Zur Verbesserung der Arbeit in allen Ausbildungsbereichen der Klinischen Pharmazie entwickelte die Fachgruppe ein Konzept für eine Falldatenbank. Dort sollen interessante Patientenfälle anonym gespeichert werden, um die dabei gewonnenen Erfahrungen als Beispiele für die Ausbildung zu nutzen.

Prof. Dr. Ulrich Jaehde, Bonn, stellte die angestrebten Eigenschaften einer solchen Datenbank dar. Demographische Daten, Diagnosen, Befunde und die komplette Medikation sollten möglichst standardisiert erfasst werden, zusätzlich sollten Originaldokumente eingegeben werden können. Arzneimittelbezogene Probleme sollten nur nach Hauptgruppen kodiert werden. Für den Aufbau der Datenbank und eine Pilotphase sei eine zweijährige Doktorandenstelle angemessen. Wegen der bereits in Hamburg geleisteten Vorarbeit schlug Jaehde vor, das Projekt dort zu installieren.

Epidemiologie und Ökonomie

Eine Randstellung innerhalb der Klinischen Pharmazie nehmen die Pharmakoepidemiologie und -ökonomie ein, die meist von externen Lehrbeauftragten vermittelt werden. Dr. Thomas Müller-Bohn, Süsel, plädierte dafür, diese Fächer in Blockveranstaltungen möglichst am Beginn des zweiten Studienabschnitts zu unterrichten. So könnten die Inhalte im Zusammenhang dargestellt und später mit anderen Studieninhalten vernetzt werden, wodurch die Relevanz der Pharmakoepidemiologie und -ökonomie besser erkennbar werde. Bisher würden diese Inhalte im Studium vielfach als eher berufspraktische Themen empfunden, obwohl es jeweils eigenständige Wissenschaftsdisziplinen sind. Der Leistungsnachweis sollte möglichst mit anderen Teilen der Klinischen Pharmazie verbunden werden.

Im Rahmen einer Arbeitsgruppe zur Pharmakoepidemiologie und -ökonomie wurde auf Studienangebote für eine vertiefte Ausbildung in diesen Fächern hingewiesen, doch sollten auch die Apothekerkammern diesbezügliche Fort- und Weiterbildungsmöglichkeiten anbieten, wenn diese Inhalte als berufspolitisch wichtig betrachtet werden. Als weitere Option für das Studium wurde ein neues Fach diskutiert, das Geschichte, Ethik und Ökonomie verbinden könnte. Wenn auch für die Pharmakoepidemiologie und -ökonomie Stellen an der Universität, möglicherweise in Teilzeit, geschaffen würden, könnten diese Fächer besser in die Lehre integriert werden.

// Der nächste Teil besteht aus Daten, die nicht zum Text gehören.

(** The script prints a table when there is a base station, every parent
    reference resolves, some UE is away from the base station and no noise
    draw vanishes. *)
Lemma simulate_total df bs g :
  find_bs df = Ok bs ->
  resolves df bs (select_ues df) ->
  power_sum (map (baseline_link bs) (select_ues df)) <> 0 ->
  Forall (fun tb => audible (bw (snd tb)) g) NR_BANDS ->
  exists rows g', simulate df g = Ok (rows, g').
Proof.
  intros Hbs Hres Hpow Hg. unfold simulate. rewrite Hbs.
  unfold bind at 1. cbn [lift]. unfold run_bands.
  apply run_bands_total; [apply NR_BANDS_ok|assumption..].
Qed.

(** ** Example topologies *)

Lemma select_ues_only_bs : select_ues only_bs = [].
Proof. reflexivity. Qed.

Lemma select_ues_one_ue : select_ues one_ue = [ue1].
Proof. reflexivity. Qed.

Lemma select_ues_shared_relay : select_ues shared_relay = [ue1; ue2; ue3].
Proof. reflexivity. Qed.

Lemma find_bs_only_bs : find_bs only_bs = Ok bs0.
Proof. reflexivity. Qed.

Lemma find_bs_one_ue : find_bs one_ue = Ok bs0.
Proof. reflexivity. Qed.

Lemma resolves_one_ue : resolves one_ue bs0 (select_ues one_ue).
Proof.
  rewrite select_ues_one_ue. apply Forall_cons_2; [|apply Forall_nil_2].
  now exists bs0.
Qed.

Lemma resolves_shared_relay : resolves shared_relay bs0 (select_ues shared_relay).
Proof.
  rewrite select_ues_shared_relay.
  repeat apply Forall_cons_2; try apply Forall_nil_2.
  - now exists bs0.
  - now exists ue1.
  - now exists ue1.
Qed.

Lemma noise_of_quiet bw : 0 < bw -> noise_of bw 0 <> 0.
Proof. intros H. unfold noise_of, BOLTZ, TEMP_K. nra. Qed.

Lemma noise_of_loud bw : 0 < bw -> noise_of bw 1 <> 0.
Proof. intros H. unfold noise_of, BOLTZ, TEMP_K. nra. Qed.

Lemma audible_quiet : Forall (fun tb => audible (bw (snd tb)) quiet) NR_BANDS.
Proof.
  eapply Forall_impl; [apply NR_BANDS_ok|]. intros tb [_ Hbw] k.
  now apply noise_of_quiet.
Qed.

Lemma audible_loud : Forall (fun tb => audible (bw (snd tb)) loud) NR_BANDS.
Proof.
  eapply Forall_impl; [apply NR_BANDS_ok|]. intros tb [_ Hbw] k.
  now apply noise_of_loud.
Qed.

(** A point east of the base station on the equator is away from it. *)
Lemma haversine_a_east lon :
  0 < lon < 360 -> 0 < haversine_a 0 lon 0 0.
Proof.
  intros Hlon. unfold haversine_a, radians. pose proof PI_RGT_0 as Hpi.
  replace ((0 - 0) * (PI / 180) / 2) with 0 by lra.
  replace (0 * (PI / 180)) with 0 by lra.
  replace ((0 - lon) * (PI / 180) / 2) with (- (lon * (PI / 360))) by lra.
  rewrite sin_0, cos_0, sin_neg.
  assert (Hs : 0 < sin (lon * (PI / 360))) by (apply sin_gt_0; nra).
  nra.
Qed.

Lemma dist_ue1 : 0 < dist ue1 (Latitude bs0) (Longitude bs0).
Proof. apply dist_pos. cbn [ue1 bs0 Latitude Longitude]. apply haversine_a_east. lra. Qed.

Lemma power_one_ue : power_sum (map (baseline_link bs0) (select_ues one_ue)) <> 0.
Proof.
  rewrite select_ues_one_ue. cbn [map power_sum baseline_link].
  pose proof (link_power_pos _ dist_ue1). lra.
Qed.

Lemma power_shared_relay :
  power_sum (map (baseline_link bs0) (select_ues shared_relay)) <> 0.
Proof.
  rewrite select_ues_shared_relay. cbn [map power_sum baseline_link].
  pose proof (link_power_pos _ dist_ue1).
  pose proof (link_power_nonneg _ (dist_nonneg ue2 (Latitude bs0) (Longitude bs0))).
  pose proof (link_power_nonneg _ (dist_nonneg ue3 (Latitude bs0) (Longitude bs0))).
  lra.
Qed.

(** * The claims *)

(** ** Channel model *)

Lemma rayleigh_path_loss_Ok_inv fc d pl :
  rayleigh_path_loss fc d = Ok pl ->
  fc <> 0 /\ pl = d ^ PATH_EXP / (C_LIGHT / fc) ^ 2.
Proof.
  intros H. destruct (Req_dec_T fc 0) as [-> | Hf].
  - rewrite rayleigh_path_loss_zero in H. discriminate.
  - rewrite rayleigh_path_loss_ok in H by exact Hf.
    injection H; intros <-. auto.
Qed.

(** In exact arithmetic the path loss at the substituted distance is never
    zero: with a carrier frequency other than zero [snr_rayleigh] reduces to
    its last division, the one by the noise. *)
Lemma path_loss_nonzero_exact (pt d fc g_tx g_rx bw : R) (g : rng) :
  snr_rayleigh pt 0 fc g_tx g_rx bw g = snr_rayleigh pt 0.1 fc g_tx g_rx bw g /\
  (forall pl, rayleigh_path_loss fc (clamp_d d) = Ok pl ->
              pl = clamp_d d ^ 3 / (C_LIGHT / fc) ^ 2 /\ pl <> 0 /\
              py_div (pt * g_tx * g_rx) pl = Ok (pt * g_tx * g_rx / pl)) /\
  (fc <> 0 ->
   rayleigh_path_loss fc (clamp_d d) = Ok (path_loss_of fc d) /\
   snr_rayleigh pt d fc g_tx g_rx bw g =
   lift (py_div (pt * g_tx * g_rx / path_loss_of fc d)
                (Rabs (noise_of bw (g 0%nat)))) (next g)).
Proof.
  split; [|split].
  - unfold snr_rayleigh. cbv zeta.
    rewrite clamp_d_zero, (clamp_d_id 0.1) by lra. reflexivity.
  - intros pl H. apply rayleigh_path_loss_Ok_inv in H as [Hf ->].
    assert (Hpl : clamp_d d ^ PATH_EXP / (C_LIGHT / fc) ^ 2 <> 0)
      by now apply path_loss_of_nonzero.
    split; [reflexivity|]. split; [exact Hpl|]. now apply py_div_ok.
  - intros Hf. split.
    + now apply rayleigh_path_loss_ok.
    + now apply snr_rayleigh_noise.
Qed.

(** ** The path loss on floats *)





(** C7: the capacity [bw * log2 (1 + snr)] is strictly increasing in the SNR
    for a fixed positive bandwidth, on the SNRs for which [math.log2] is
    defined, and strictly increasing in the bandwidth for a fixed positive
    SNR. *)
Theorem capacity_monotone (bw1 bw2 s1 s2 : R) :
  (0 < bw1 -> -1 < s1 -> s1 < s2 ->
   exists c1 c2, capacity bw1 s1 = Ok c1 /\ capacity bw1 s2 = Ok c2 /\ c1 < c2) /\
  (0 < s1 -> bw1 < bw2 ->
   exists c1 c2, capacity bw1 s1 = Ok c1 /\ capacity bw2 s1 = Ok c2 /\ c1 < c2).
Proof.
  pose proof ln2_pos as Hln2. split.
  - intros Hbw Hs1 Hlt.
    exists (bw1 * (ln (1 + s1) / ln 2)), (bw1 * (ln (1 + s2) / ln 2)).
    rewrite !capacity_ok by lra. repeat split.
    apply Rmult_lt_compat_l; [exact Hbw|].
    apply Rmult_lt_compat_r; [now apply Rinv_0_lt_compat|].
    apply ln_increasing; lra.
  - intros Hs Hlt.
    exists (bw1 * (ln (1 + s1) / ln 2)), (bw2 * (ln (1 + s1) / ln 2)).
    rewrite !capacity_ok by lra. repeat split.
    apply Rmult_lt_compat_r; [|exact Hlt]. apply log2_pos. lra.
Qed.

Lemma capacity_monotone_witness :
  (exists c1 c2, capacity 200e6 1 = Ok c1 /\ capacity 200e6 3 = Ok c2 /\ c1 < c2) /\
  (exists c1 c2, capacity 200e6 1 = Ok c1 /\ capacity 1600e6 1 = Ok c2 /\ c1 < c2).
Proof.
  destruct (capacity_monotone 200e6 1600e6 1 3) as [Hs Hb].
  split; [apply Hs; lra | apply Hb; lra].
Defined.

(** ** Parent resolution *)

Lemma rx_gain_bs bs parent : ID parent = ID bs -> rx_gain bs parent = BS_RX_GAIN.
Proof. intros H. unfold rx_gain. now destruct (decide (ID parent = ID bs)). Qed.

Lemma add_parent_bs bs parent ps : ID parent = ID bs -> add_parent bs parent ps = ps.
Proof.
  intros H. unfold add_parent. now destruct (decide (ID parent <> ID bs)).
Qed.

Dr. Eva Susanne Dietrich, Hamburg, betrachtet die Pharmakoepidemiologie und -ökonomie nicht als Abrundung der Ausbildung, sondern als existenziell bedeutsam für den Beruf. Das Leistungsrecht der gesetzlichen Krankenversicherung mit den Arzneimittel-Richtlinien und künftig auch mit den Konsequenzen aus Kosten-Nutzen-Bewertungen bilde wesentliche Rahmenbedingungen für die Arbeit in den Apotheken und für ihren wirtschaftlichen Erfolg, doch würden sich Apothekerorganisationen bei Symposien und Anhörungen zu diesen Themen viel zu wenig zu Wort melden. Außerdem sollten die Apotheker nachweisen, welchen ökonomischen Vorteil ihre eigenen Leistungen, insbesondere in der Pharmazeutischen Betreuung, bieten. Ein vorteilhafter Aspekt für den Berufsnachwuchs seien die neuen Arbeitsplätze für Apotheker, die durch die wachsende Bedeutung der Pharmakoepidemiologie und -ökonomie beispielsweise bei Krankenversicherungen entstehen.